ORLANDO, Fla. — Before he resigned in disgrace last year, Seminole County tax collector Joel Greenberg doled out dubious contracts to a number of Republican politicians, political strategists and other allies, many with links to the scandals that have rocked Florida politics this month, according to audit documents, emails and other records reviewed by the Orlando Sentinel.
The records also provide further details of Greenberg’s friendships with two of the powerful figures buffeted by the controversies: U.S. Rep. Matt Gaetz and lobbyist Chris Dorworth.
Greenberg has been cooperating with federal investigators since last year, according to a New York Times report Tuesday, which said Greenberg had told authorities that he and Gaetz “had encounters with women who were given cash or gifts in exchange for sex.”
Prior to his downfall, Greenberg, the records show, took a taxpayer-funded trip to Miami to meet with Gaetz and received an invitation from Dorworth to a VIP experience at an event with former President Donald Trump in which Dorworth promised, “They will feed us all booze and give us a ride as well as an escort to our luxury boxes.”
Viewed together, the records depict a Seminole County Tax Collector’s Office that, under Greenberg, turned into a source of money for people either personally close to Greenberg or plugged into GOP politics.
Auditors, hired by Seminole County commissioners to probe Greenberg’s spending after he resigned last year, found ample evidence of potential “misuse of taxpayer dollars” and a series of vague consulting contracts for which they found no evidence of work.
“We consider most of these contracts to be either excessive or unnecessary,” the auditors wrote.
Among the people who got such consulting deals from Greenberg:
—Matt Morgan, a former professional wrestler who would soon run for Seminole County Commission against an opponent of Dorworth’s proposed mega-development, known as River Cross.
—Megan Zalonka, a woman who, according to a LinkedIn profile and social media posts, was simultaneously working for Jason Pirozzolo. Pirozzolo, a medical marijuana investor and GOP fundraiser, is now reportedly being scrutinized by federal investigators over a trip to the Bahamas with Gaetz, in which Pirozzolo, a pilot, allegedly paid for travel and female escorts.
—Eric Foglesong, a political consultant who provided support to a mysterious independent candidate who filed to run — but then did no campaigning — in a high-stakes state Senate election.

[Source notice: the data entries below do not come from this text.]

Module SchemaSample.
Import ConfigTypes.
#[export] Instance ascending : HashOrder := λ A, map_to_list.
#[export] Instance ascending_laws : HashOrderLaws (H := ascending).
Proof. by split. Qed.
Definition descending : HashOrder := λ A m, reverse (map_to_list m).
Lemma descending_laws : HashOrderLaws (H := descending).
Proof. split. intros A m. unfold hash_iter, descending. apply reverse_Permutation. Qed.
Definition entry (parents : list string) : EntitySchema :=
  {| member_of := parents; attributes := {["owner" := "String"; "size" := "Decimal"]} |}.
Definition sample : SchemaConfig :=
  {| entities := {["todo-app" := {["list" := entry ["todo-app::team"]]}]} |}.
(** Two namespaces with one identifier. *)
Definition colliding : SchemaConfig :=
  {| entities := {["a-b" := {["c" := entry ["x"]]}; "a_b" := {["c" := entry ["y"]]}]} |}.
Definition parents_of (o : HashOrder) (c : SchemaConfig) (k : string) : option (list string) :=
  Schema.member_of <$> (default ∅ (to_entity_config (H := o) c) !! k).
End SchemaSample.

Greenberg was arrested last year in the early stages of an investigation that at first appeared centered on attempts to smear an opponent of the River Cross development who had filed to oppose Greenberg for reelection but has since sprawled in many directions.
Most notably, investigators are now reportedly targeting Gaetz over allegations that he and Greenberg paid for women — and at least one underage girl — to travel and have sex with them. Investigators have also learned of an alleged conversation between Gaetz and Dorworth about the state Senate race controversy, according to the New York Times.
Gaetz has broadly denied any wrongdoing and specifically said that he has never paid for sex nor had sex as an adult with an underage girl.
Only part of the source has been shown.